• [WHAT YOU SHOULD DO]
For the records below, say how many lines contain the string "validateId". Give the number only.

[Stored records]
↓↓↓

(** X10: on a response nothing was set on and with the parameter present,
    [GET /bycat/:catId] always answers status 200 and returns normally.  For
    a category id that [validateId] accepts, the body is what the one
    [findMany] call filtered on the validated id answered, or is empty when
    the call threw; for one it rejects, no ORM call is made. *)
Theorem get_by_cat_always_200 :
  forall (DB : Type) (prisma : request -> DB -> outcome value * DB)
         (vid : value -> value) (req : http_request) (w : world DB),
    res w = fresh_response ->
    param req "catId" <> VUndefined ->
    exists v w',
      ProductController.get_by_cat prisma vid req w = (Return tt, w')
      /\ res w' = ok_json v
      /\ (JS.truthy (vid (param req "catId")) = true ->
          queries w'
          = (queries w ++ [FindMany (Some ("category_id", vid (param req "catId")))])%list
          /\ match fst (prisma (FindMany (Some ("category_id", vid (param req "catId"))))
                          (store w)) with
             | Return a => v = a /\ console w' = console w
             | Throw e => v = VUndefined
             end)
      /\ (JS.truthy (vid (param req "catId")) = false ->
          queries w' = queries w /\ store w' = store w).
Proof.
  intros DB prisma vid req w Hr Hd.
  assert (Hrun0 : ProductController.get_by_cat prisma vid req w
                  = ProductController.respond
                      (ProductService.getProductsByCatId prisma vid (param req "catId")) w).
  { unfold ProductController.get_by_cat. now rewrite (typeof_undefined _ Hd). }
  rewrite Hrun0.
  destruct (JS.truthy (vid (param req "catId"))) eqn:Hv.
  - destruct (respond_guarded prisma "DB Error - get products by category: "
                (FindMany (Some ("category_id", vid (param req "catId"))))
                (ProductService.getProductsByCatId prisma vid (param req "catId")) w
                (service_getProductsByCatId_valid prisma vid _ w Hv) Hr)
      as (v & w' & Hrun & Hres & Hq & _ & Ha).
    exists v, w'. split; [exact Hrun|]. split; [exact Hres|].
    split; [|discriminate]. intros _. split; [exact Hq|].
    destruct (fst (prisma (FindMany (Some ("category_id", vid (param req "catId"))))
                     (store w))); [exact Ha | apply Ha].
  - exists (VStr "Invalid product id"). eexists. split.
    + apply respond_fresh;
        [now apply service_getProductsByCatId_invalid | exact Hr].
    + split; [reflexivity|]. split; [discriminate|]. intros _. now split.
Qed.

Lemma get_by_cat_always_200_witness :
  res (initial_world Storage.empty) = fresh_response
  /\ param (mkRequest [("catId", VStr "4")] VUndefined) "catId" <> VUndefined
  /\ exists w',
       ProductController.get_by_cat Storage.prisma validateId
         (mkRequest [("catId", VStr "4")] VUndefined) (initial_world Storage.empty)
       = (Return tt, w')
       /\ res w' = ok_json (VArr []).
Proof.
  assert (Hd : param (mkRequest [("catId", VStr "4")] VUndefined) "catId"
               <> VUndefined) by discriminate.
  split; [reflexivity|]. split; [exact Hd|].
  destruct (get_by_cat_always_200 Storage.db Storage.prisma validateId
              (mkRequest [("catId", VStr "4")] VUndefined)
              (initial_world Storage.empty) eq_refl Hd)
    as (v & w' & Hrun & Hres & Hvalid & _).
  destruct (Hvalid eq_refl) as [_ Ha]. simpl in Ha. destruct Ha as [-> _].
  exists w'. split; [exact Hrun | exact Hres].
Defined.

(** ** The insert flow of readme.md *)

Section PostFacts.
Context {DB : Type}.
Variable prisma : request -> DB -> outcome value * DB.

Lemma post_with_body (req : http_request) (w : world DB) (text : string) :
  req_body req <> VUndefined ->
  JS.ToString (req_body req) = Return text ->
  ProductController.post prisma req w
  = ProductController.respond
      (ProductService.addNewProduct prisma (req_body req))
      (logged ("product data sent:" ++ ProductController.newline ++ " " ++ text) w).
Proof.
  intros Hd Ht. unfold ProductController.post.
  now rewrite (typeof_undefined _ Hd), Ht.
Qed.

(** A body that does not convert to text: the handler throws on its log
    line, before the [try] block, and nothing is answered. *)
Lemma post_unprintable_body (req : http_request) (w : world DB) (e : error) :
  req_body req <> VUndefined ->
  JS.ToString (req_body req) = Throw e ->
  ProductController.post prisma req w = (Throw e, w).
Proof.
  intros Hd Ht. unfold ProductController.post.
  now rewrite (typeof_undefined _ Hd), Ht.
Qed.

(** The lines the validator writes, on any payload. *)
Lemma validateNewProduct_console (form : value) (w : world DB) :
  console (snd (ProductValidator.validateNewProduct form w))
  = (console w
     ++ match fst (ProductValidator.validateNewProduct form w), form with
        | Return (Some _), _ => []
        | Return None, _ => ["validateNewProduct(): Validation failed"]
        | Throw _, VNull => ["validateNewProduct(): Parameter is null"]
        | Throw _, _ => []
        end)%list.
Proof.
  destruct form as [| |b|x|s|l|fields];
    try (rewrite validate_primitive by (intros; discriminate); reflexivity).
  - rewrite validateNewProduct_undefined. simpl. now rewrite app_nil_r.
  - rewrite validateNewProduct_null. reflexivity.
  - destruct (validate_object_cases fields w)
      as [[_ E]|[E|[[_ [m E]]|(k & e & _ & _ & E)]]];
      rewrite E; simpl; rewrite ?app_nil_r; reflexivity.
Qed.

↑↑↑

• [RESULT]
3